[Exercise data — start]
(** * ts-compress-tool: the compression pipeline, its statistics and its batch output

    A shallow embedding of [src/compressor.ts], [src/utils.ts] and the
    selection path of [src/interactive.ts], with the properties of the
    specification stated and settled over it. *)

From Stdlib Require Import List Bool Arith ZArith NArith Lia String Ascii SpecFloat.
From Stdlib Require Import Sorted Permutation DecimalString DecimalPos.
Import ListNotations.

Set Warnings "-register-all".

(** ** JavaScript strings

    A JavaScript string is a sequence of UTF-16 code units; [length],
    [split], [trim], [endsWith] and a regular expression without the [u]
    flag all work on code units. *)

Module JS.

Definition char := N.
Definition jsstring := list char.

Definition chr (a : ascii) : char := N_of_ascii a.
Definition lit (s : string) : jsstring := map N_of_ascii (list_ascii_of_string s).

Definition LF : char := 10%N.
Definition CR : char := 13%N.

(** ECMAScript LineTerminator: LF, CR, LS, PS. *)
Definition isLineTerminator (c : char) : bool :=
  ((c =? 10) || (c =? 13) || (c =? 8232) || (c =? 8233))%N.

(** ECMAScript WhiteSpace: TAB, VT, FF, ZWNBSP and the space separators
    (SP, NBSP, U+1680, U+2000..U+200A, U+202F, U+205F, U+3000). *)
Definition isWhiteSpace (c : char) : bool :=
  ((c =? 9) || (c =? 11) || (c =? 12) || (c =? 32) || (c =? 160)
   || (c =? 5760) || ((8192 <=? c) && (c <=? 8202))
   || (c =? 8239) || (c =? 8287) || (c =? 12288) || (c =? 65279))%N.

(** What [\s] matches and what [trim] strips: WhiteSpace or LineTerminator. *)
Definition isSpace (c : char) : bool := isWhiteSpace c || isLineTerminator c.

(** [\w] is [A-Za-z0-9_]. *)
Definition isAlpha (c : char) : bool :=
  (((65 <=? c) && (c <=? 90)) || ((97 <=? c) && (c <=? 122)))%N.
Definition isWord (c : char) : bool :=
  (isAlpha c || ((48 <=? c) && (c <=? 57)) || (c =? 95))%N.

(** [s.split(sep)] for a one-character separator. *)
Fixpoint split (sep : char) (s : jsstring) : list jsstring :=
  match s with
  | [] => [[]]
  | c :: t =>
      if (c =? sep)%N then [] :: split sep t
      else match split sep t with
           | l :: ls => (c :: l) :: ls
           | [] => [[c]]
           end
  end.

Fixpoint dropWhile (p : char -> bool) (s : jsstring) : jsstring :=
  match s with
  | [] => []
  | c :: t => if p c then dropWhile p t else s
  end.

Fixpoint takeWhile (p : char -> bool) (s : jsstring) : jsstring :=
  match s with
  | [] => []
  | c :: t => if p c then c :: takeWhile p t else []
  end.

Definition trimStart (s : jsstring) : jsstring := dropWhile isSpace s.
Definition trimEnd (s : jsstring) : jsstring := rev (dropWhile isSpace (rev s)).
Definition trim (s : jsstring) : jsstring := trimEnd (trimStart s).

(** [a.join(sep)]. *)
Fixpoint join (sep : jsstring) (parts : list jsstring) : jsstring :=
  match parts with
  | [] => []
  | [p] => p
  | p :: rest => p ++ sep ++ join sep rest
  end.

Fixpoint startsWith (s p : jsstring) : bool :=
  match p, s with
  | [], _ => true
  | _ :: _, [] => false
  | x :: p', c :: s' => (c =? x)%N && startsWith s' p'
  end.

Definition endsWith (s p : jsstring) : bool := startsWith (rev s) (rev p).

(** [s.length] of a string or an array as a JavaScript number; it is an
    integer below 2^53. *)
Definition length {A : Type} (s : list A) : Z := Z.of_nat (List.length s).

(** Equality and order of strings by code units. *)
Fixpoint list_eq_b (a b : jsstring) : bool :=
  match a, b with
  | [], [] => true
  | x :: a', y :: b' => (x =? y)%N && list_eq_b a' b'
  | _, _ => false
  end.

Fixpoint ltb (a b : jsstring) : bool :=
  match a, b with
  | _, [] => false
  | [], _ :: _ => true
  | x :: a', y :: b' => (x <? y)%N || ((x =? y)%N && ltb a' b')
  end.

Fixpoint insertPath (p : jsstring) (l : list jsstring) : list jsstring :=
  match l with
  | [] => [p]
  | q :: t => if ltb q p then q :: insertPath p t else p :: l
  end.

(** A parameter with a default value: [undefined] takes the default. *)
Definition orDefault {A} (o : option A) (d : A) : A :=
  match o with Some a => a | None => d end.

End JS.

Import JS.

(** ** The regular expressions of the source

    The fragment of ECMAScript regular expressions that the rule table
    uses: literal characters, character classes, greedy [*] and [+] over a
    class, the multi-line assertions [^] and [$], and one capture group.
    Matching is the backtracking search of the language: the first
    alternative that succeeds, longest repetition first. *)

Module RegExp.

Inductive node :=
| Char (c : char)
| Class (p : char -> bool)
| Star (p : char -> bool)
| Plus (p : char -> bool)
| Bol
| Eol
| GroupOpen
| GroupClose.

Definition regex := list node.

(** A literal run of characters, as in [/import/]. *)
Definition str (s : string) : regex := map Char (lit s).

(** The state of a match: the characters consumed so far and the extent
    (start and end offset) of capture group 1. *)
Definition extent := (nat * nat)%type.
Definition outcome := option (nat * extent).

(** [^] with the [m] flag: at the start of input or after a LineTerminator. *)
Definition atLineStart (prev : option char) : bool :=
  match prev with None => true | Some c => isLineTerminator c end.

(** [$] with the [m] flag: at the end of input or before a LineTerminator. *)
Definition atLineEnd (s : jsstring) : bool :=
  match s with [] => true | c :: _ => isLineTerminator c end.

(** Greedy repetition of a class, then the continuation [k]; gives back
    one character at a time when [k] fails. *)
Fixpoint star (p : char -> bool) (k : option char -> jsstring -> nat -> outcome)
    (prev : option char) (s : jsstring) (n : nat) : outcome :=
  match s with
  | c :: t =>
      if p c then
        match star p k (Some c) t (S n) with
        | Some m => Some m
        | None => k prev s n
        end
      else k prev s n
  | [] => k prev s n
  end.

Fixpoint run (r : regex) (prev : option char) (s : jsstring) (n : nat) (g : extent)
    : outcome :=
  match r with
  | [] => Some (n, g)
  | Char c :: r' =>
      match s with
      | x :: t => if (x =? c)%N then run r' (Some x) t (S n) g else None
      | [] => None
      end
  | Class p :: r' =>
      match s with
      | x :: t => if p x then run r' (Some x) t (S n) g else None
      | [] => None
      end
  | Star p :: r' => star p (fun prev' s' n' => run r' prev' s' n' g) prev s n
  | Plus p :: r' =>
      match s with
      | x :: t =>
          if p x then star p (fun prev' s' n' => run r' prev' s' n' g) (Some x) t (S n)
          else None
      | [] => None
      end
  | Bol :: r' => if atLineStart prev then run r' prev s n g else None
  | Eol :: r' => if atLineEnd s then run r' prev s n g else None
  | GroupOpen :: r' => run r' prev s n (n, n)
  | GroupClose :: r' => run r' prev s n (fst g, n)
  end.

(** A match attempt at the current position: the length of the match and
    the extent of group 1, or no match. *)
Definition exec (r : regex) (prev : option char) (s : jsstring) : outcome :=
  run r prev s 0 (0, 0).

(** Replacement strings: literal text and [$1]. *)
Inductive piece :=
| Lit (s : jsstring)
| Ref1.

Definition template := list piece.

Definition substring (s : jsstring) (g : extent) : jsstring :=
  firstn (snd g - fst g) (skipn (fst g) s).

Definition expand (tpl : template) (s : jsstring) (g : extent) : jsstring :=
  flat_map (fun p => match p with Lit l => l | Ref1 => substring s g end) tpl.

(** [s.replace(/r/g, tpl)]: matches are searched left to right, each from
    the end of the previous one; [skip] counts the characters of the
    current match still to be passed over, [prev] is the character before
    the current position. An empty match advances by one character. *)
Fixpoint replaceFrom (r : regex) (tpl : template) (skip : nat) (prev : option char)
    (s : jsstring) : jsstring :=
  match s with
  | [] =>
      match skip with
      | 0 => match exec r prev [] with
             | Some (_, g) => expand tpl [] g
             | None => []
             end
      | S _ => []
      end
  | c :: t =>
      match skip with
      | S k => replaceFrom r tpl k (Some c) t
      | 0 =>
          match exec r prev s with
          | Some (0, g) => expand tpl s g ++ c :: replaceFrom r tpl 0 (Some c) t
          | Some (S k, g) => expand tpl s g ++ replaceFrom r tpl k (Some c) t
          | None => c :: replaceFrom r tpl 0 (Some c) t
          end
      end
  end.

Definition replace (r : regex) (tpl : template) (s : jsstring) : jsstring :=
  replaceFrom r tpl 0 None s.

End RegExp.

Import RegExp.

(** ** Failure

    A rejected promise or a thrown exception ends the computation with the
    error; nothing is returned beside it. *)

Module Effect.

Inductive exn :=
| Error (message : jsstring)      (* [new Error(message)] *)
| TypeError                       (* raised by the language itself *)
| SyntaxError                     (* [new RegExp] on an invalid pattern *)
| SystemError (path : jsstring).  (* a rejected file-system call *)

Inductive result (A : Type) :=
| Ok (a : A)
| Throw (e : exn).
[Exercise data — finish]
Requirement —
Across the records above, in how many lines does the string "expand" appear? Reply with the figure alone.

Task solution —
4